Submitted to: American Society for Microbiology
Publication Type: Abstract only
Publication Acceptance Date: 5/8/1997
Publication Date: N/A
Citation: Interpretive Summary:
Technical Abstract: A recombinant baculovirus was generated that expresses the p14 and gp48 proteins of the NADL strain of bovine viral diarrhea virus (BVDVr1448) in insect cells (Sf9). The recombinant protein was antigenically authentic as shown by the western immunoblot, immunofluorescence, and immunoperoxidase staining in infected Sf9 cells. Crude lysate containing the recombinant protein (r1448) was used as a coating antigen in an indirect enzyme-linked immunosorbent assay (ELISA) for detection of antibody against BVDV. Th ELISA was compared to standard virus neutralization test (VNT) for detection of antibody against BVDV in cattle sera.
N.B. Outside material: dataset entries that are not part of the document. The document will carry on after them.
Lemma free_loop_spec base q f n s (Q : Z -> uart E D W -> Prop) :
  lists base q f s -> (length f < n)%nat ->
  (forall h l ms, lists base q [] (Uart h (world s) (dev s) (prt s) l ms) -> Q 0 (Uart h (world s) (dev s) (prt s) l ms)) ->
  let h := freed_head (uart_no (prt s)) in
  wp (mloop n (fun _ : unit =>
    empty ← on_lnk (DlList.dl_list_empty h);
    if negb (empty =? 0) then mret (inr 0)
    else
      p ← dl_list_first h;
      on_lnk (DlList.dl_list_del p) ;;
      m ← the_msg p;
      (if negb (m_buf m =? 0) then
         match finish_callback m with
         | NoFinish => mret tt
         | Uart_tx_finish_callback => uart_tx_finish_callback (callback_arg m)
         end ;;
         tls_mem_free p ;;
         set_msgs (delete p) ;;
         set_lnk (delete p)
       else mret tt) ;;
      mret (inl tt)) tt) s Q.
Proof.
  revert n s. induction f as [|x f IH]; intros [|n] s Hl Hn HQ; [cbn in Hn; lia| |cbn in Hn; lia|]; cbn [mloop].
  { apply wp_bind, wp_bind, (dl_list_empty_at _ []); [apply Hl|]. apply wp_ret, wp_ret. destruct s. by apply HQ. }
  pose proof Hl as [Hp Hf Hh Hm Hnd Hb Hheap]. rewrite fmap_cons in Hf.
  apply wp_bind, wp_bind, (dl_list_empty_at _ (fst x :: (fst <$> f))); [exact Hf|]. rewrite bool_decide_false by done. cbn [b2z Z.eqb negb].
  apply wp_bind, (dl_list_first_spec _ (fst x) (fst <$> f)); [exact Hf|]. apply wp_bind, on_lnk_spec.
  eapply wp_mono; [by apply (DlList.dl_list_del_spec _ (freed_head (uart_no (prt s))) [] (fst x) (fst <$> f))|]. cbv beta. intros [] l (Hd1 & _ & Ho). cbn [app] in Hd1, Ho.
  rewrite Forall_app, Forall_cons in Hm. destruct Hm as (_ & [Hmx [_ _ (Hmb & Hma & Hmf)]] & _).
  apply wp_bind, (the_msg_spec _ (snd x)); [exact Hmx|]. rewrite (proj2 (Z.eqb_neq _ _)) by done. cbn [negb]. rewrite Hmf.
  apply wp_bind, wp_bind. unfold uart_tx_finish_callback. rewrite Hma, (proj2 (Z.eqb_neq _ _)) by done. cbn [negb].
  apply wp_modify, wp_bind, wp_modify, wp_bind, wp_modify, wp_modify, wp_ret. cbn.
  assert (Hxf : fst x ∉ freed_head (uart_no (prt s)) :: (fst <$> f)).
  { destruct Hf as [[Hx1 [Hx2 _]%NoDup_cons]%NoDup_cons _]. rewrite elem_of_cons in *. intros [E'|E']; [|done]. apply Hx1. by left. }
  assert (Hxp : fst x ∉ pending_head (uart_no (prt s)) :: (fst <$> q)).
  { intros Hx. apply (Hh _ Hx). rewrite fmap_cons. right. by left. }
  apply (IH n (Uart _ (world s) (dev s) (prt s) (delete (fst x) l) (delete (fst x) (msgs s)))); [|cbn in Hn; lia|exact HQ].
  apply lists_free; [done| |by apply dll_delete].
  apply dll_delete; [|done]. eapply dll_apart; [exact Hp|exact Ho|]. intros y Hy1 Hy2. by apply (Hh y).
Qed.

(** As many rounds as the memory has nodes are enough. *)
Lemma dll_size (l : gmap Z DlList.node) h k : DlList.dll l h k -> (length k < size l)%nat.
Proof using.
  intros Hd. assert (Hsub : list_to_set (h :: k) ⊆ dom l).
  { intros x Hx%elem_of_list_to_set. apply elem_of_dom. by eapply DlList.dll_nodes. }
  apply subseteq_size in Hsub. rewrite size_dom, size_list_to_set in Hsub by apply Hd. cbn in Hsub. lia.
Qed.

Lemma free_sent_spec base q f s (Q : Z -> uart E D W -> Prop) :
  lists base q f s ->
  (forall h l ms, lists base q [] (Uart h (world s) (dev s) (prt s) l ms) -> Q 0 (Uart h (world s) (dev s) (prt s) l ms)) ->
  wp tls_uart_free_tx_sent_data s Q.
Proof.
  intros Hl HQ. apply wp_bind, wp_gets, wp_bind, wp_gets. apply (free_loop_spec base q f); [done| |exact HQ].
  pose proof (dll_size _ _ _ (ls_freed _ _ _ _ Hl)). by rewrite length_fmap in *.
Qed.

(** ** The transmitter *)

Lemma unsent_cons x q : unsent (x :: q) = unsent_of (snd x) ++ unsent q.
Proof using. reflexivity. Qed.
Lemma unsent_app q1 q2 : unsent (q1 ++ q2) = unsent q1 ++ unsent q2.
Proof using. unfold unsent. by rewrite fmap_app, concat_app. Qed.

Lemma unsent_moved k m :
  0 <= k -> 0 <= m_offset m -> slice (m_offset m) k (m_bytes m) ++ unsent_of (moved k m) = unsent_of m.
Proof using.
  intros Hk Ho. unfold unsent_of, slice. cbn [moved m_offset m_bytes]. rewrite Z2Nat.inj_add, <- drop_drop by lia. apply take_drop.
Qed.

(** The burst has changed the first message. *)
Lemma lists_moved base x q f k s d pt :
  lists base (x :: q) f s -> same_port (prt s) pt ->
  lists base ((fst x, moved k (snd x)) :: q) f (Uart (heap s) (world s) d pt (lnk s) (<[fst x := moved k (snd x)]> (msgs s))).
Proof using.
  intros [Hp Hf Hh Hm Hnd Hb Hheap] (_ & Hno & _)%same_port_fields. split; cbn; rewrite ?Hno; try done.
  rewrite <- app_comm_cons, Forall_cons in *. destruct Hm as [[Hm1 [? ? ?]] Hm2]. split; [split; [apply lookup_insert_eq|by split]|].
  rewrite <- ?app_comm_cons, owned_cons in Hnd. apply NoDup_cons in Hnd as [Hn _].
  rewrite Forall_forall in *. intros y Hy. destruct (Hm2 y Hy). split; [|done].
  rewrite lookup_insert_ne; [done|]. intros Eq. apply Hn. right. rewrite Eq. apply owned_fst. by apply list_elem_of_fmap_2.
Qed.

(** What a step of the transmitter leaves: the bytes [k] have gone from the
    messages to the transmit FIFO, none if that was full. *)
Definition tx_step (base : gset Z) (q : list (Z * tx_msg)) s s' : Prop :=
  exists q' k, sends base q' s' /\ tx_log (dev s') = tx_log (dev s) ++ k /\ unsent q = k ++ unsent q' /\
    rx_log (dev s') = rx_log (dev s) /\ same_port (prt s) (prt s') /\
    (q <> [] -> fst (reg_read UR_FIFOS (dev s)) &&& UFS_TX_FIFO_CNT_MASK <> 16 -> k <> []).

(** The end of a message that has been sent. *)
Lemma tx_done_spec base p m q s (Q : unit -> uart E D W -> Prop) :
  lists base ((p, m) :: q) [] s -> tx_callback (prt s) = Free_tx_sent_data ->
  (forall h w l ms, lists base q [] (Uart h w (dev s) (prt s) l ms) -> Q tt (Uart h w (dev s) (prt s) l ms)) ->
  wp (on_lnk (DlList.dl_list_del p) ;;
      f ← freed;
      on_lnk (DlList.dl_list_add_tail f p) ;;
      q ← gets prt;
      (if negb (tx_sent_callback q =? 0) then on_world (tx_called (tx_sent_callback q) (uart_no q)) else mret tt) ;;
      call_tx_callback) s Q.
Proof.
  intros Hl Hcb HQ. pose proof Hl as [Hp Hf Hh _ _ _ _]. rewrite fmap_cons in Hp, Hh. cbn [fst] in Hp, Hh. rewrite fmap_nil in Hf, Hh.
  apply wp_bind, on_lnk_spec.
  eapply wp_mono; [by apply (DlList.dl_list_del_spec _ (pending_head (uart_no (prt s))) [] p (fst <$> q))|].
  cbv beta. intros [] l (Hd1 & Hp1 & Ho). cbn [app] in Hd1, Ho. apply wp_bind, wp_gets, wp_bind, on_lnk_spec. cbn.
  assert (Hf1 : DlList.dll l (freed_head (uart_no (prt s))) []).
  { eapply dll_apart; [exact Hf|exact Ho|]. intros y Hy1 Hy2. by apply (Hh y). }
  assert (Hpf : p ∉ [freed_head (uart_no (prt s))]).
  { intros Hx. apply (Hh p); [right; by left|done]. }
  eapply wp_mono; [apply (DlList.dl_list_add_tail_spec _ _ [] p); [exact Hf1|by eexists|exact Hpf]|].
  cbv beta. intros [] l2 [Hd2 Ho2]. cbn [app] in Hd2.
  assert (Hpp : p ∉ pending_head (uart_no (prt s)) :: (fst <$> q)).
  { destruct Hp as [[H1' [H2' _]%NoDup_cons]%NoDup_cons _]. rewrite elem_of_cons in *. intros [E'|E']; [|done]. apply H1'. by left. }
  assert (Hmoved : lists base q [(p, m)] (Uart (heap s) (world s) (dev s) (prt s) l2 (msgs s))).
  { apply (lists_move base (p, m) q []); [exact Hl| |exact Hd2]. eapply dll_apart; [exact Hd1|exact Ho2|].
    intros y Hy1 [->|[->|Hy2%not_elem_of_nil]%elem_of_cons]%elem_of_cons; [|done|done].
    apply (Hh (freed_head (uart_no (prt s)))); [|by left]. rewrite !elem_of_cons in *. tauto. }
  apply wp_bind, wp_gets. cbn.
  assert (Hcall : forall w, wp call_tx_callback (Uart (heap s) w (dev s) (prt s) l2 (msgs s)) Q).
  { intros w. apply wp_bind, wp_gets. cbn. rewrite Hcb. apply wp_bind, (free_sent_spec base q [(p, m)]).
    - destruct Hmoved as [? ? ? ? ? ? ?]. by split.
    - intros h l3 ms Hl3. apply wp_ret. cbn in *. by apply HQ. }
  apply wp_bind. destruct (negb _); [apply wp_modify|apply wp_ret]; apply Hcall.
Qed.

Lemma tx_chars_spec base q s : sends base q s -> wp tls_uart_tx_chars s (fun _ s' => tx_step base q s s').
Proof.
  intros Hs. pose proof Hs as [Hl [Hcb Hfull] Hcnt Hleft]. apply wp_bind, wp_gets. destruct q as [|[p m] q].
  { apply wp_bind, (dl_list_empty_at _ []); [apply Hl|]. apply wp_ret. exists [], []. split; [done|]. by rewrite app_nil_r. }
  pose proof (ls_pend _ _ _ _ Hl) as Hp. rewrite fmap_cons in Hp. cbn [fst] in Hp.
  apply wp_bind, (dl_list_empty_at _ (p :: (fst <$> q))); [exact Hp|]. rewrite bool_decide_false by done. cbn [b2z Z.eqb].
  apply wp_bind, (dl_list_first_spec _ p (fst <$> q)); [exact Hp|].
  apply Forall_cons in Hleft as [Hoff Hleft]. cbn [snd] in Hoff.
  pose proof (ls_msgs _ _ _ _ Hl) as Hm. rewrite app_nil_r in Hm. apply Forall_cons in Hm as [[Hm [Hlen Hb Hbuf]] _]. cbn [fst snd] in *.
  apply wp_bind, (tx_burst_spec 32 p m); [done|done|lia|done|done|done|].
  intros k d pt Hk Htx Hrx Hc Hsame Hprog. pose proof (same_port_fields _ _ Hsame) as (_ & Hno & Hcb' & Hfull' & _).
  pose proof (lists_moved base (p, m) q [] k s d pt Hl Hsame) as Hl'. cbn [fst snd] in Hl'.
  apply wp_bind, (the_msg_spec p (moved k m)); [apply lookup_insert_eq|]. cbn [moved buflen m_offset].
  assert (Hpr : fst (reg_read UR_FIFOS (dev s)) &&& UFS_TX_FIFO_CNT_MASK <> 16 -> slice (m_offset m) k (m_bytes m) <> []).
  { intros Hne Hnil. apply (f_equal length) in Hnil. rewrite length_slice in Hnil by lia. cbn in Hnil. assert (0 < k) by (apply Hprog; [lia|lia|done]). lia. }
  pose proof (unsent_moved k m ltac:(lia) ltac:(lia)) as Hun.
  destruct (Z.leb_spec (buflen m) (m_offset m + k)) as [Hdone|Hmore].
  - assert (Hnil : unsent_of (moved k m) = []) by (apply drop_ge; cbn; lia). rewrite Hnil, app_nil_r in Hun.
    eapply tx_done_spec; [exact Hl'|cbn; congruence|]. cbn. intros h w l ms Hl2. exists q, (slice (m_offset m) k (m_bytes m)).
    split; [by split; cbn; rewrite ?Hcb', ?Hfull'|]. split; [exact Htx|]. split; [by rewrite unsent_cons; cbn [snd]; rewrite <- Hun|]. done.
  - apply wp_ret. exists ((p, moved k m) :: q), (slice (m_offset m) k (m_bytes m)). split.
    { split; cbn; [exact Hl'|by rewrite Hcb', Hfull'|done|]. apply Forall_cons. split; [cbn; lia|done]. }
    split; [exact Htx|]. split; [by rewrite !unsent_cons, app_assoc; cbn [snd]; rewrite Hun|]. done.
Qed.
Lemma uart24_irq_rx_spec flag src s : ring_ok (recv (prt s)) -> wp (uart24_irq_rx flag src) s (fun _ s' => packet_rx src s s').
Proof using.
  intros Hr. apply wp_bind, rx_due_spec. intros d1 Hd1. destruct (due src s) eqn:Hdue.
  2: { apply wp_ret. exists []. rewrite Hdue, app_nil_r. by repeat split. }
  apply wp_bind, rx_fifo_cnt_spec. intros n d2 Hn Hd2. cbn in Hd2. apply wp_bind, wp_modify, wp_bind, drop_oldest_spec, wp_bind.
  cbn. set (s1 := with_prt _ _). assert (Hr1 : ring_ok (recv (prt s1))) by (cbn; by apply relieved_ok).
  eapply wp_mono; [by apply uart24_rx_spec|]. cbv beta. intros ch s2 (bs & Hlen & Ht & ->).
  apply (packet_end flag n src bs (prt s) s s1); try done. cbn. by rewrite Hd2.
Qed.
End rx_spec.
Antibody titers determined by ELISA closely correlated with antibody titers determined by VNT (r=0.9303). The recombinant protein was an effective, sensitive and inexpensive ELISA antigen for detection of antibody against both genotypes of BVDV (1 & 2) in reference hyperimmune cattle sera. These findings indicate that the p14 and gp48 proteins of pestiviruses are useful for diagnostic tests and may have use as effective recombinant vaccines.